> [WORK REQUIRED]: The entries below hold a line with "Record wifi_filter_config := Cfg" and a line with "(** What the input functions get. *)". Return those lines and all that lie between them, exactly and only.
※ ※ ※
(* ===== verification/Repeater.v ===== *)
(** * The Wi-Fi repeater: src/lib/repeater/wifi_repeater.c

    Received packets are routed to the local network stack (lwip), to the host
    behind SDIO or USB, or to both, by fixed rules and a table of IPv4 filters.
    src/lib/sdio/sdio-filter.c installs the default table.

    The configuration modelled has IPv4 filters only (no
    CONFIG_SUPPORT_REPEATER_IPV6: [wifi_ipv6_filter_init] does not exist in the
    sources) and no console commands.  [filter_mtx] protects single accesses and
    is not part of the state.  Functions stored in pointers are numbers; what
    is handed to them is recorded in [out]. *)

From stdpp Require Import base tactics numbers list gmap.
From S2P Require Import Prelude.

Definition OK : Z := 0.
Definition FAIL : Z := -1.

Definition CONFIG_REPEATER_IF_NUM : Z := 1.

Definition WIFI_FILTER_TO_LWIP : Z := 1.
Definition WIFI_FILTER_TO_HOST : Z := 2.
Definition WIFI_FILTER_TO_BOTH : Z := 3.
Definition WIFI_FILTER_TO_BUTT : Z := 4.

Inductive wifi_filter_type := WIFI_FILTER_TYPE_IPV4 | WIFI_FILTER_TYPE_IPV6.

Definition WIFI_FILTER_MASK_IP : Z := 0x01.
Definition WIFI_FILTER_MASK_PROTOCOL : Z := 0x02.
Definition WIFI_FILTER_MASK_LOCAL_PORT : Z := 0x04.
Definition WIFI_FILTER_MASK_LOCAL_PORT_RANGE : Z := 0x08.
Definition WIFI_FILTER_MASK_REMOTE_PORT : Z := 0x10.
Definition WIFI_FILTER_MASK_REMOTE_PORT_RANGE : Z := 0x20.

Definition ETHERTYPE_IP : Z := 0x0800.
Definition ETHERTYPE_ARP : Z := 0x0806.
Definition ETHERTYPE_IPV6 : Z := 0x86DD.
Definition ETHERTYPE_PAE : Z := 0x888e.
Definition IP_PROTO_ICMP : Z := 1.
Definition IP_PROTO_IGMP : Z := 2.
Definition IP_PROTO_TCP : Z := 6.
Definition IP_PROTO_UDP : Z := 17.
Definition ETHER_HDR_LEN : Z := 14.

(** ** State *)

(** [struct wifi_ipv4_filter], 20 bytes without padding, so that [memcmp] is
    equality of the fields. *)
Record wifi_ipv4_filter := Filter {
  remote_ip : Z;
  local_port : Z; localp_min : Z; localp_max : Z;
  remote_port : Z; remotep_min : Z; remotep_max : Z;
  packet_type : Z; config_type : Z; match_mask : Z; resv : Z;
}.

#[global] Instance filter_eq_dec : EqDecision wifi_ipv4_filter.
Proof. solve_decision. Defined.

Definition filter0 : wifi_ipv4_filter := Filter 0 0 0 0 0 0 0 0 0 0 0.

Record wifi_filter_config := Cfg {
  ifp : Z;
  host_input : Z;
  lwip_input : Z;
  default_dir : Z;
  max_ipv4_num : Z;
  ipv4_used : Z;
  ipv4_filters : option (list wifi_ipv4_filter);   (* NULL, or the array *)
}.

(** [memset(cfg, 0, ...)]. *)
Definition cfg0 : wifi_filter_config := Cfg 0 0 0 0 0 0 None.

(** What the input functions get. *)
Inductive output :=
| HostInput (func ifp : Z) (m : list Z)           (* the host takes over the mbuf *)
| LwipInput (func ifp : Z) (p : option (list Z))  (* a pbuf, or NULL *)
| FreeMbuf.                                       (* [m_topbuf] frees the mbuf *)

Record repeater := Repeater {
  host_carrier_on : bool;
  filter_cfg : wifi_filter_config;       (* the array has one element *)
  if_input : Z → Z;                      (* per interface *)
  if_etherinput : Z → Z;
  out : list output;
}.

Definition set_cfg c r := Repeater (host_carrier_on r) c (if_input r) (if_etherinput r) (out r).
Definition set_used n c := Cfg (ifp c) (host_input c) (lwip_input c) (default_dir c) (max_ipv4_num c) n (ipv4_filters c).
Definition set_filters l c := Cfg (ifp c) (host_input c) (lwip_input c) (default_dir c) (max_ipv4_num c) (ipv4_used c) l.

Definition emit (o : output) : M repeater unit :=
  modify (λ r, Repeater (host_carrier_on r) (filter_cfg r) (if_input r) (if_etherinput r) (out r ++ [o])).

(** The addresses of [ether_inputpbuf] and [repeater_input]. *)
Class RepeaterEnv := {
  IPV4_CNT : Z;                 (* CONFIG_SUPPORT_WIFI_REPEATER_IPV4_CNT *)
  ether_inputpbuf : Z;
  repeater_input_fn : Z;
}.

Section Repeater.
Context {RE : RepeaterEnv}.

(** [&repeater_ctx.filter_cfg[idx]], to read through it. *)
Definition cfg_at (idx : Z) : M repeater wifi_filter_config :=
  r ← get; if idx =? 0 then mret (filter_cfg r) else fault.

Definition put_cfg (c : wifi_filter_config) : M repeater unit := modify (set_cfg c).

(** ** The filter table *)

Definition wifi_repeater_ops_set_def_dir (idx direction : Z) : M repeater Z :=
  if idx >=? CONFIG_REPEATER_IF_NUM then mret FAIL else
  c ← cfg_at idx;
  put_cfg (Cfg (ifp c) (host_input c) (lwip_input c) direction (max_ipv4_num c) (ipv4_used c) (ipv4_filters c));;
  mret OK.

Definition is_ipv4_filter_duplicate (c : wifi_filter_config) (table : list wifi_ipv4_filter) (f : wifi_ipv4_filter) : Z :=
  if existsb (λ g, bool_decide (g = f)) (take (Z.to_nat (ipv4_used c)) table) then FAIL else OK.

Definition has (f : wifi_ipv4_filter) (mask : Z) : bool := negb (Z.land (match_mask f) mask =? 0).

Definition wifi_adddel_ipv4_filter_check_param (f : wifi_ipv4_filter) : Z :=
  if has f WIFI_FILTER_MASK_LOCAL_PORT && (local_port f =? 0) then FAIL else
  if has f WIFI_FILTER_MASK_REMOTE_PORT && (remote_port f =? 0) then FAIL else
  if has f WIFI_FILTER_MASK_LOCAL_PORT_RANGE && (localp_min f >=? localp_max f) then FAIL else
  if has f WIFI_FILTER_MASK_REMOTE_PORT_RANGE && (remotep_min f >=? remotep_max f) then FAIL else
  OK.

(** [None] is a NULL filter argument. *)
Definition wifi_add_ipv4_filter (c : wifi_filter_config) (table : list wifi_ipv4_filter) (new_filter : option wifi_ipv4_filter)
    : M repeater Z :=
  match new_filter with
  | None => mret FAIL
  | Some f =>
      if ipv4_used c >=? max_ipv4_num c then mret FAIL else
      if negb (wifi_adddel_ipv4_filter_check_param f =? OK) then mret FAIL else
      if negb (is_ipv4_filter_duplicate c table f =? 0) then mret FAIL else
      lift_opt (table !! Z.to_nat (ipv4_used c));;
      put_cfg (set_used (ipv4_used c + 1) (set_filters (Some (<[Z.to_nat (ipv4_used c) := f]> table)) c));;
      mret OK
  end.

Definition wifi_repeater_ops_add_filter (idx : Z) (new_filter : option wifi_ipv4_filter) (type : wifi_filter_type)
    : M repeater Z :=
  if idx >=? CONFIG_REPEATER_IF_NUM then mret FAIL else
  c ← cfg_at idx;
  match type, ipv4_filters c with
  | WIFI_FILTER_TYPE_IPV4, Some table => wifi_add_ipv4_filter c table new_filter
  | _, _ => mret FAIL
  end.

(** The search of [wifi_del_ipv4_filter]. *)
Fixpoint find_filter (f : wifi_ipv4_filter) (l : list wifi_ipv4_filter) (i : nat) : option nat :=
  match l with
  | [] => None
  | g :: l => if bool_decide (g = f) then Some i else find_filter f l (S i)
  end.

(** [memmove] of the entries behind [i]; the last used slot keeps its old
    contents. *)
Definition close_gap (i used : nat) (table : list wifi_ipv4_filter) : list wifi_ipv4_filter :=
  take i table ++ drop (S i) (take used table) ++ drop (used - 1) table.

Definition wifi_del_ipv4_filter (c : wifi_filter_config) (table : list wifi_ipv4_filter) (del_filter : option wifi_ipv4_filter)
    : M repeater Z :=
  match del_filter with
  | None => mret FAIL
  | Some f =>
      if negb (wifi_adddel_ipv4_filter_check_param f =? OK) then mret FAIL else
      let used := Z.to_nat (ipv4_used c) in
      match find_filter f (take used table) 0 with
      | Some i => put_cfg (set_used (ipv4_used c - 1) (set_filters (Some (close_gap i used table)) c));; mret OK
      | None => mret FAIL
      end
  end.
※ ※ ※
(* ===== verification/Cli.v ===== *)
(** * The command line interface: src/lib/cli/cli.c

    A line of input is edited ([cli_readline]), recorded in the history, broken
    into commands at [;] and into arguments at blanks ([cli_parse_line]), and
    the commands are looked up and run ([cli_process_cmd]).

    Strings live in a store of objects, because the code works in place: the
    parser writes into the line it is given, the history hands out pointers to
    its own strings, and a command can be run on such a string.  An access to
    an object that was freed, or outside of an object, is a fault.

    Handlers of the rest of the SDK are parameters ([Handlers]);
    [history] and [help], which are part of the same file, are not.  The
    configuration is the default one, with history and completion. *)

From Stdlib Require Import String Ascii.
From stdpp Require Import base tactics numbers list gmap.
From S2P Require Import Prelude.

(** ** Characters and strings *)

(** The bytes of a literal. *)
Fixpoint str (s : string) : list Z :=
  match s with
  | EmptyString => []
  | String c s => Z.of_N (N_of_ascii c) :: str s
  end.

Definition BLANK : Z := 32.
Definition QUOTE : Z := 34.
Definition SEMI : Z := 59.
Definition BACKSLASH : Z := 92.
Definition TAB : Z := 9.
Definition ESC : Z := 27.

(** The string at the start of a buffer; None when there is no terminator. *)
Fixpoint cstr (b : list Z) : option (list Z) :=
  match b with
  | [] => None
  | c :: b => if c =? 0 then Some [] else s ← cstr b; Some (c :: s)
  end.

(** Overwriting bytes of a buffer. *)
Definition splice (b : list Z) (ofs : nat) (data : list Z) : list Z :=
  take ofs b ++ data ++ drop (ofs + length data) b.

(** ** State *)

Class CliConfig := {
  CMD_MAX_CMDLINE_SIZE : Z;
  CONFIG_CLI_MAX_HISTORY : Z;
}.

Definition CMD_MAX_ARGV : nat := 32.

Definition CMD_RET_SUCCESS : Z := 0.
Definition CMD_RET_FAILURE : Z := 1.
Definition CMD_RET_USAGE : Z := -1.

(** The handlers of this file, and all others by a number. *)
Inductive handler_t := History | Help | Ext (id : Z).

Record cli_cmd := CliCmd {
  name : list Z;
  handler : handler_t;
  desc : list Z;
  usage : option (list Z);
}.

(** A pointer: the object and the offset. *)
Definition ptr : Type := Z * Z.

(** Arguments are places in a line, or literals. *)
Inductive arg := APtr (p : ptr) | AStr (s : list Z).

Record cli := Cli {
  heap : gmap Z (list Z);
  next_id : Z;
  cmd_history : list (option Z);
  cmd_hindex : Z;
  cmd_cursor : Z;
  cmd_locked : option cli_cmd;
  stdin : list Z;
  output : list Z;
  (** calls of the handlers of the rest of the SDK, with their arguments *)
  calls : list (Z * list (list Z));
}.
※ ※ ※
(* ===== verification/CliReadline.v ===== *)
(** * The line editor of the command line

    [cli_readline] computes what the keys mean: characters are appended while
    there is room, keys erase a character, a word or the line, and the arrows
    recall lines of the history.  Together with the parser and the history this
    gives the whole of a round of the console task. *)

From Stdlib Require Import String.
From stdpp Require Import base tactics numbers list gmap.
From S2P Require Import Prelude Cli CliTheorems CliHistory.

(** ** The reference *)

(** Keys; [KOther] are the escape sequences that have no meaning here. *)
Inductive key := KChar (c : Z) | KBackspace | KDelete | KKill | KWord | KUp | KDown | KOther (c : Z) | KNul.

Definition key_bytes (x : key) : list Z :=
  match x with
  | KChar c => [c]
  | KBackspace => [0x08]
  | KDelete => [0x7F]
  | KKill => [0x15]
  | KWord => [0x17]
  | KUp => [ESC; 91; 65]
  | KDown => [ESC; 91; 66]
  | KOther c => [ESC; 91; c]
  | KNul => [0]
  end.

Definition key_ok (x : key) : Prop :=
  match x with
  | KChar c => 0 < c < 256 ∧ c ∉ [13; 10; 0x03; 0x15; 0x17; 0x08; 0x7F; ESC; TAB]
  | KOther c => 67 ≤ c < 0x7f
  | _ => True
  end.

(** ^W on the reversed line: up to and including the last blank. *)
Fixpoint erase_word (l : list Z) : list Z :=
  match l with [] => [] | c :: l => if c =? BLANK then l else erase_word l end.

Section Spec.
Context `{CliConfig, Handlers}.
※ ※ ※
> [ANSWER TO THIS TASK]:
Record wifi_filter_config := Cfg {
  ifp : Z;
  host_input : Z;
  lwip_input : Z;
  default_dir : Z;
  max_ipv4_num : Z;
  ipv4_used : Z;
  ipv4_filters : option (list wifi_ipv4_filter);   (* NULL, or the array *)
}.

(** [memset(cfg, 0, ...)]. *)
Definition cfg0 : wifi_filter_config := Cfg 0 0 0 0 0 0 None.

(** What the input functions get. *)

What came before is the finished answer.